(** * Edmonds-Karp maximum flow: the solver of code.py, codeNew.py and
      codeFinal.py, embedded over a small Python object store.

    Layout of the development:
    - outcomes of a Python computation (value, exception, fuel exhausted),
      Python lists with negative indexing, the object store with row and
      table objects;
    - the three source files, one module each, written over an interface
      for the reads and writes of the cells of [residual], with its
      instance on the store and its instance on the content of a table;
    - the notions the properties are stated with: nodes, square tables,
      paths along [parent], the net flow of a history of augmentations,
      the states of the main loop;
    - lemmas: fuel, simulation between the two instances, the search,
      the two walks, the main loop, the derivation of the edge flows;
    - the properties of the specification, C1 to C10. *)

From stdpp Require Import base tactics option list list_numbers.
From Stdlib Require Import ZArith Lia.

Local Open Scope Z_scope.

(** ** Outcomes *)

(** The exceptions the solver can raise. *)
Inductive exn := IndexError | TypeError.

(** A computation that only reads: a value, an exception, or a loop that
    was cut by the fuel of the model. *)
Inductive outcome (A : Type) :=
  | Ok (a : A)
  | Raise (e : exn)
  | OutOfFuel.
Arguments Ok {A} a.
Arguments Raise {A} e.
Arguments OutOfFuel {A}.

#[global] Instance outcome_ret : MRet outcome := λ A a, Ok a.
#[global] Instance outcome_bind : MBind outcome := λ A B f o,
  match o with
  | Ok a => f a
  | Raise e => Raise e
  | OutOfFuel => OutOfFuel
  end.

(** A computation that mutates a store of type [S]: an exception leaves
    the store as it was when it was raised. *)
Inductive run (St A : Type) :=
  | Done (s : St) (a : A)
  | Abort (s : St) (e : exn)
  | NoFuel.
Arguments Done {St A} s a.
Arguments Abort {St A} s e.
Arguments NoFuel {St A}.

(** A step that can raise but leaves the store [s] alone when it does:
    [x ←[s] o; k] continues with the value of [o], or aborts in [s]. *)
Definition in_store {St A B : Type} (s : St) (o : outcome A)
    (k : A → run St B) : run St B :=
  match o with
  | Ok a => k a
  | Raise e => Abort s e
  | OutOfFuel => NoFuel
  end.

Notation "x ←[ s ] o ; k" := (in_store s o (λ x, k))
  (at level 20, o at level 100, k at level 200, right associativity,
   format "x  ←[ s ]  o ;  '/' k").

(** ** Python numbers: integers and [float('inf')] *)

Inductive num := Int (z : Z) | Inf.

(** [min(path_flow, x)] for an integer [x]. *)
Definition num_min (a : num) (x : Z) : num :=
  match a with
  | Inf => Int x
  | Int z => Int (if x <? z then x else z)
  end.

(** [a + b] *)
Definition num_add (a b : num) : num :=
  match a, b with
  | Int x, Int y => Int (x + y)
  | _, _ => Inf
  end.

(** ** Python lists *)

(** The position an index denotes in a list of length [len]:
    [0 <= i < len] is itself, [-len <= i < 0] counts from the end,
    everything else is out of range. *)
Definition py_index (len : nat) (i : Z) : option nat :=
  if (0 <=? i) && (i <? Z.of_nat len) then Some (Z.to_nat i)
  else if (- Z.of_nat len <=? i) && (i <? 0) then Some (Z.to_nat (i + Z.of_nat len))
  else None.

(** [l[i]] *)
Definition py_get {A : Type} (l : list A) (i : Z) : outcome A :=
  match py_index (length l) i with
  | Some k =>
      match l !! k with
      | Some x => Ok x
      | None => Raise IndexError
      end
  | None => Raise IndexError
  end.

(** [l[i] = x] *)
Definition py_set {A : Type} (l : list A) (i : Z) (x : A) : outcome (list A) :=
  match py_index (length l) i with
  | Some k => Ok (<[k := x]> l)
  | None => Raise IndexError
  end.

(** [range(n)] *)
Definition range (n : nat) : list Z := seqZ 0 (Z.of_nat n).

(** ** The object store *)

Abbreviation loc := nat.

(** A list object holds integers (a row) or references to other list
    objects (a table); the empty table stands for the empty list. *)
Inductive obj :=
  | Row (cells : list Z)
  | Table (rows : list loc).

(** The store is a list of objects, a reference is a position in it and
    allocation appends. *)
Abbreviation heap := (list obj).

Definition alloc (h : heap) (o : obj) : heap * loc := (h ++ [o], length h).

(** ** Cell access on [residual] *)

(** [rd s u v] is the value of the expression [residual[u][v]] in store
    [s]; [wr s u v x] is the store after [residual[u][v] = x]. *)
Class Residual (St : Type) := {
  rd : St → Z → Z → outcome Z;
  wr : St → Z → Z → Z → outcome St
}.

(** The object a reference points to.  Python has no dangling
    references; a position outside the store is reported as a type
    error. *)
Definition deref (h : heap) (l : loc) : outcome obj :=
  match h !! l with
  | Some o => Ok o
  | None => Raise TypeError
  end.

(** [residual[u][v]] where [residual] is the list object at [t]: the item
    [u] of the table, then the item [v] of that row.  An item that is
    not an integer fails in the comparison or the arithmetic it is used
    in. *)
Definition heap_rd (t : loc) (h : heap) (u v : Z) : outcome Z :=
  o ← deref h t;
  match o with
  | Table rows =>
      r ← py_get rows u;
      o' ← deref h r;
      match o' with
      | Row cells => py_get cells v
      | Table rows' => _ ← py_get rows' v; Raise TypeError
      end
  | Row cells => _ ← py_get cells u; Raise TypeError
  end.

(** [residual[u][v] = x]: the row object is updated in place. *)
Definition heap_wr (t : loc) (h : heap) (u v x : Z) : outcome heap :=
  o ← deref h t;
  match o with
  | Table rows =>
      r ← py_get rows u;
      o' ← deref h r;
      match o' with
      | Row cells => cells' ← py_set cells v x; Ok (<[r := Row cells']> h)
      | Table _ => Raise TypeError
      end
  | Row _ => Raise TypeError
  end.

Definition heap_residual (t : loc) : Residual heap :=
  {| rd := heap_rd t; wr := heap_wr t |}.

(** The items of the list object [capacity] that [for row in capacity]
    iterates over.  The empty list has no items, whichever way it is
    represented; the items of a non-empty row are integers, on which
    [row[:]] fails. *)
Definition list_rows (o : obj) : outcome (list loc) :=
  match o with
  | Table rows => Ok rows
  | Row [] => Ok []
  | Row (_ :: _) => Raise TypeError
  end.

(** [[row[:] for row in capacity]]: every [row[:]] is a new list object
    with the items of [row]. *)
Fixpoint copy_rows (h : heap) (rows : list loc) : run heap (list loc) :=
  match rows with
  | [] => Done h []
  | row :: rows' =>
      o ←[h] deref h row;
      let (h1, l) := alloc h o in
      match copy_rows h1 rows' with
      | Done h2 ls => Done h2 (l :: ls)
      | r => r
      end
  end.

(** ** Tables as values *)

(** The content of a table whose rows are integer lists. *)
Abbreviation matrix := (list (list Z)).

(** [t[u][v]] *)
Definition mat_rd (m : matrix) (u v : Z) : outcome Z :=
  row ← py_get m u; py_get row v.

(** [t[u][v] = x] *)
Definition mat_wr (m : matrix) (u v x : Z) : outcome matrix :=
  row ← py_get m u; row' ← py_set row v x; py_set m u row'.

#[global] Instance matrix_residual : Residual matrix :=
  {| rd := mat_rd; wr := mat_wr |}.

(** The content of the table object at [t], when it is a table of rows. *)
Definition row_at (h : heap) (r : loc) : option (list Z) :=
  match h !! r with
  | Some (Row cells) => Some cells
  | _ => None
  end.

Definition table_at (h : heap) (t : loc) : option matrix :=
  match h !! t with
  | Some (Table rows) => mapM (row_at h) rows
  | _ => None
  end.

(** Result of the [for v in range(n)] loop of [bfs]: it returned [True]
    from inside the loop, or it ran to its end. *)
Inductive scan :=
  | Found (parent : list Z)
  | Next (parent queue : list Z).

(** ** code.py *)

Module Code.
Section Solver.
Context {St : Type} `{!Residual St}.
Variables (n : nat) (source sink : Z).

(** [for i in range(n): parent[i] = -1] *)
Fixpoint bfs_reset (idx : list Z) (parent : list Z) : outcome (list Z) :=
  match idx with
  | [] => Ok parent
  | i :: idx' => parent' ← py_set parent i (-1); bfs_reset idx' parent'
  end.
---+---
Whatever else the listing above holds, retype exactly only the lines from the one containing "(** ** Python numbers: integers" to the one containing "Inf => Int x", both ends kept.

(** ** Python numbers: integers and [float('inf')] *)

Inductive num := Int (z : Z) | Inf.

(** [min(path_flow, x)] for an integer [x]. *)
Definition num_min (a : num) (x : Z) : num :=
  match a with
  | Inf => Int x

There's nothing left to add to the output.